## EXERCISE GOAL
Output range, inclusive: from the line containing "- pose proof" to the line containing "st_queues s' = on_queue s qid tombstone ->". Restate those lines from the data below word for word and only those.
:: DATA IN THIS EXERCISE ::
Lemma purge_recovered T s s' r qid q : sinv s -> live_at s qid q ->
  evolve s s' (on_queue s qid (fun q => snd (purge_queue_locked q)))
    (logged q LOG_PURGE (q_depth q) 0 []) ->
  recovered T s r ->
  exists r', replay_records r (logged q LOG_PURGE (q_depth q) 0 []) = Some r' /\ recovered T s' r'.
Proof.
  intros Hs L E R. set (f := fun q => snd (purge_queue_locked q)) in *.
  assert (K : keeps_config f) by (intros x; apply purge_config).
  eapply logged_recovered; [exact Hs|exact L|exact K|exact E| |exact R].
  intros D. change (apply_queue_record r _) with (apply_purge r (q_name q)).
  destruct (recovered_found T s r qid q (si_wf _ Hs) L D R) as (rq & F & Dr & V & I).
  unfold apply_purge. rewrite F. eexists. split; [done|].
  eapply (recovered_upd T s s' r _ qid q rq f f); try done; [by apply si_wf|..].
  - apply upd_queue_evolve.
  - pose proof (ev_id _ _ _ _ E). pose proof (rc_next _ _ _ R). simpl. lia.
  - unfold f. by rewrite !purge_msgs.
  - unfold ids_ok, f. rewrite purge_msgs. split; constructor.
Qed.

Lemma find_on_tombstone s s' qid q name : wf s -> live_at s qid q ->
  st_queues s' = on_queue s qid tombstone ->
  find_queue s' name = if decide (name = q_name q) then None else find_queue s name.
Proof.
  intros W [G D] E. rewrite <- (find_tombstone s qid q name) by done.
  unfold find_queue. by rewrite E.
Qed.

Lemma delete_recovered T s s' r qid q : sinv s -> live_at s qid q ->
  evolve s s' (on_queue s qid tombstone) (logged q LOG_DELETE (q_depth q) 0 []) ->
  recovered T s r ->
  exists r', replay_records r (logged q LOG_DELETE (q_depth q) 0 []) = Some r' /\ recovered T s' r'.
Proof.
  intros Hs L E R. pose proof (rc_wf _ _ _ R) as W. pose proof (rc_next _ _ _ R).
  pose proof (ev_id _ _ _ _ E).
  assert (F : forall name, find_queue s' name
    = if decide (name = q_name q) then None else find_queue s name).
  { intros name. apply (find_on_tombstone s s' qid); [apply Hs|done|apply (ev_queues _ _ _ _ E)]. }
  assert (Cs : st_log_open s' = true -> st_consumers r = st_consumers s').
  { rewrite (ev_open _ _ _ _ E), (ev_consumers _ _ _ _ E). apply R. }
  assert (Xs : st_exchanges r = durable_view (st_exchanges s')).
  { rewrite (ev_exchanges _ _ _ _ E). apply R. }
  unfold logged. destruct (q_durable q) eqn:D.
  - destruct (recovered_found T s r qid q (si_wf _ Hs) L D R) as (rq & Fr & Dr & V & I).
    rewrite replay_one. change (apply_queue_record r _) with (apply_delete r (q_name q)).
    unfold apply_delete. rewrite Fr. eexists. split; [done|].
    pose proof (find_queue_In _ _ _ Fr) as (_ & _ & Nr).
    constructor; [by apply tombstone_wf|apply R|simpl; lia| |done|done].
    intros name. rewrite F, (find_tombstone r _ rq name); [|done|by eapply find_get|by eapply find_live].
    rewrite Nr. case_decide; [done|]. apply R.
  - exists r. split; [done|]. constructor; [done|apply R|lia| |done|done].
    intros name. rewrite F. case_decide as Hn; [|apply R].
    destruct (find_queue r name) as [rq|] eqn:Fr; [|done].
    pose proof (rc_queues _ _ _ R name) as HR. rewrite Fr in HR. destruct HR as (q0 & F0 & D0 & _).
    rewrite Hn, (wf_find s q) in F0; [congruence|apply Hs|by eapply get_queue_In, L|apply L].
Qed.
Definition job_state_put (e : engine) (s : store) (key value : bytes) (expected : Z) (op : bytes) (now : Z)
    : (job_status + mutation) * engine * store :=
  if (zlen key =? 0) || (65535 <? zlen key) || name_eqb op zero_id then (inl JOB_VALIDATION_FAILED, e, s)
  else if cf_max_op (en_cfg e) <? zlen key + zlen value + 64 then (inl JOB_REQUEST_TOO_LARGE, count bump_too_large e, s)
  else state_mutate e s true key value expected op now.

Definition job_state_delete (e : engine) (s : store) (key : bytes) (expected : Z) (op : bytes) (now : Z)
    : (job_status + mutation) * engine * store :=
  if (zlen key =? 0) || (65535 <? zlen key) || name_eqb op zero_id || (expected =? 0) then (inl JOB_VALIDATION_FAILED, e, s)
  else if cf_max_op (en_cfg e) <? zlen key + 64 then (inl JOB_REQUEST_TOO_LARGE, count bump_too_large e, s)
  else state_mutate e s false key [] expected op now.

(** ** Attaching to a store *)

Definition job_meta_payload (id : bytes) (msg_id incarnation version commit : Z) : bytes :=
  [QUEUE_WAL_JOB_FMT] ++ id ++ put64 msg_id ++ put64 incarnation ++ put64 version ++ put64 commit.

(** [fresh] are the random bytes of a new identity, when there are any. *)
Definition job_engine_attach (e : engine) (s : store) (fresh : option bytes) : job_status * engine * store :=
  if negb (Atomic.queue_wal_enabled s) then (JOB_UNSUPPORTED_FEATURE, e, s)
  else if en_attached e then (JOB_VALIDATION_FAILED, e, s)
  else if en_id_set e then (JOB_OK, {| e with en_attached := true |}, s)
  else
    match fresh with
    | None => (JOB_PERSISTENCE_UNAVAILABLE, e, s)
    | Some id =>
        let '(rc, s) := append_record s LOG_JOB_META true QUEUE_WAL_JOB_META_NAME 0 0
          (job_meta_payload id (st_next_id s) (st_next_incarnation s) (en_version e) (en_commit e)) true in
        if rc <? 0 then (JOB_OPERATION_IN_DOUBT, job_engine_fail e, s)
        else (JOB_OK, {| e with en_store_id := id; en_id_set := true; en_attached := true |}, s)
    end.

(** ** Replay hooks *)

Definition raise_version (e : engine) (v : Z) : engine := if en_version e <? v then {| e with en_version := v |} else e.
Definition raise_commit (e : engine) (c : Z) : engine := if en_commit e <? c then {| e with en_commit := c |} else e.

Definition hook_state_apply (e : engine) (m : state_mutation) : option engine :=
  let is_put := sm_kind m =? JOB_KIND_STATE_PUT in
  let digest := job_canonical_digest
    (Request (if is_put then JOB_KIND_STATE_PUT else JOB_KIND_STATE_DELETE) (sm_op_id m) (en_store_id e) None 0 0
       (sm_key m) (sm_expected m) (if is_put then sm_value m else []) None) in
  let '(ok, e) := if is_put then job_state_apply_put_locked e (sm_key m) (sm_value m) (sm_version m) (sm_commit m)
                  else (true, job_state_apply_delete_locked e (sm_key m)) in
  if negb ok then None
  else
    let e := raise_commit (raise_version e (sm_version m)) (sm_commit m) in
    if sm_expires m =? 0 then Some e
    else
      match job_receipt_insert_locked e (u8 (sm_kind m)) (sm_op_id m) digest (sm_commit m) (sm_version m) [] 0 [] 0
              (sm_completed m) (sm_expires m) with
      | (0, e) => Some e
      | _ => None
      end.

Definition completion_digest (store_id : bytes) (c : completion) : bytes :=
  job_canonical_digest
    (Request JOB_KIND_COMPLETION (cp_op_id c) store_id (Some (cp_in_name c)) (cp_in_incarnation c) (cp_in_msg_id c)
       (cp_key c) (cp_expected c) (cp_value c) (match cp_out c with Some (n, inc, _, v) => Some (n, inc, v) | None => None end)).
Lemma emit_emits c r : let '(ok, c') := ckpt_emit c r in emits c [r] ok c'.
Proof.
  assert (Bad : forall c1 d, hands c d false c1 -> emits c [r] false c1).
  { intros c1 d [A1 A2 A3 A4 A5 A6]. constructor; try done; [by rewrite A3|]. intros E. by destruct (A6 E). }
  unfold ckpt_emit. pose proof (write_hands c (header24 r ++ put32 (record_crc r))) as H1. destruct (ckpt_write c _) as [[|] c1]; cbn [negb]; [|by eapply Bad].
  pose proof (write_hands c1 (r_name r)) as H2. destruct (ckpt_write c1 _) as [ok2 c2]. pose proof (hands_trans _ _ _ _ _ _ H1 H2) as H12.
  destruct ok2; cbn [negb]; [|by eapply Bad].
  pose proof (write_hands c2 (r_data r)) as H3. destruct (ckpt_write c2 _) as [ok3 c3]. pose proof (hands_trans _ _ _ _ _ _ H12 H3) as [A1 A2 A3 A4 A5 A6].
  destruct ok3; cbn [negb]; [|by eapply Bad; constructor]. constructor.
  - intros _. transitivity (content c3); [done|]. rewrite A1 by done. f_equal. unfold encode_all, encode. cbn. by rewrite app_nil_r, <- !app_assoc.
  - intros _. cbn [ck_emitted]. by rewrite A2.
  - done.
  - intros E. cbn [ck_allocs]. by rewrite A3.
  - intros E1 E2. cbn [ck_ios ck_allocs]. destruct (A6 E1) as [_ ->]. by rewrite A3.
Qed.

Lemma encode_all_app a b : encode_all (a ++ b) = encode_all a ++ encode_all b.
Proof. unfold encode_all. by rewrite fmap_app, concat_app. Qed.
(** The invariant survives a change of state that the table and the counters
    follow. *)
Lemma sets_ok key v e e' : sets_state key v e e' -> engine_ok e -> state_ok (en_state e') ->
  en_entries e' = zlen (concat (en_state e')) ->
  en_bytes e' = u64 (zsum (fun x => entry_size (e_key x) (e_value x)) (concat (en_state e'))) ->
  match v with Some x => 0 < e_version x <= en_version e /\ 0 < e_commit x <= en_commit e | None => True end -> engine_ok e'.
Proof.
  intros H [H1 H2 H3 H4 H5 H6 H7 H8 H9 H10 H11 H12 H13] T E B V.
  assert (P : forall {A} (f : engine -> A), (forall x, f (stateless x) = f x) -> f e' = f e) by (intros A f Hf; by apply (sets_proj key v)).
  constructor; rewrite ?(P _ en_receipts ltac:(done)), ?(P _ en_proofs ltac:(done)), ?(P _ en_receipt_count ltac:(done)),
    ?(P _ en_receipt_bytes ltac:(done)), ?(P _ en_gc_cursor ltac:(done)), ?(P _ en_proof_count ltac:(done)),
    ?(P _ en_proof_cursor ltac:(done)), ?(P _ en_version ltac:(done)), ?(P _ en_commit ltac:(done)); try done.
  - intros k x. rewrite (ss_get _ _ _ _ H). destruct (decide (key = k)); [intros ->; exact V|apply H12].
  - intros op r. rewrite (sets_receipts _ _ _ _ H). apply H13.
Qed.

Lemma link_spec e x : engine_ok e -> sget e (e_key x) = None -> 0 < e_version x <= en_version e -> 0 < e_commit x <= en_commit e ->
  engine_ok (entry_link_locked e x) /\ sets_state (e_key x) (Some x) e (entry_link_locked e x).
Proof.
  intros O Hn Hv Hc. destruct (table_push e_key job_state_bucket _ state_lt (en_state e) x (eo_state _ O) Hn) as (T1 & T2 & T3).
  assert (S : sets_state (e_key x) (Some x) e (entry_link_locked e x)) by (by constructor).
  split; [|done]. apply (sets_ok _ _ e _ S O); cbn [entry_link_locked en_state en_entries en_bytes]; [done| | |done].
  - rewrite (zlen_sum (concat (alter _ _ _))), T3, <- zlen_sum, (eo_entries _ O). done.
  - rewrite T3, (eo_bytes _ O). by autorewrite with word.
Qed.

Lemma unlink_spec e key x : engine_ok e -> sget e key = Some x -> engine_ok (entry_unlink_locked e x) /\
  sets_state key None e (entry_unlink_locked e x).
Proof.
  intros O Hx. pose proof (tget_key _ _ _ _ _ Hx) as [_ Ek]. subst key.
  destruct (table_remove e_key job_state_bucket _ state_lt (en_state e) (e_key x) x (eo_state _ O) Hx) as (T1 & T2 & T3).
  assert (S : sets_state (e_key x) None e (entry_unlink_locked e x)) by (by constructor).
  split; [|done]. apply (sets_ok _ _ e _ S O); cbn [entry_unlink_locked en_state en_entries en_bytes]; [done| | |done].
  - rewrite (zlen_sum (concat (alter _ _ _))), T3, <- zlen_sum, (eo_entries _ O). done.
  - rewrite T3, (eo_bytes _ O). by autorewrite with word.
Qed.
:::
## ANSWER AREA
  - pose proof (ev_id _ _ _ _ E). pose proof (rc_next _ _ _ R). simpl. lia.
  - unfold f. by rewrite !purge_msgs.
  - unfold ids_ok, f. rewrite purge_msgs. split; constructor.
Qed.

Lemma find_on_tombstone s s' qid q name : wf s -> live_at s qid q ->
  st_queues s' = on_queue s qid tombstone ->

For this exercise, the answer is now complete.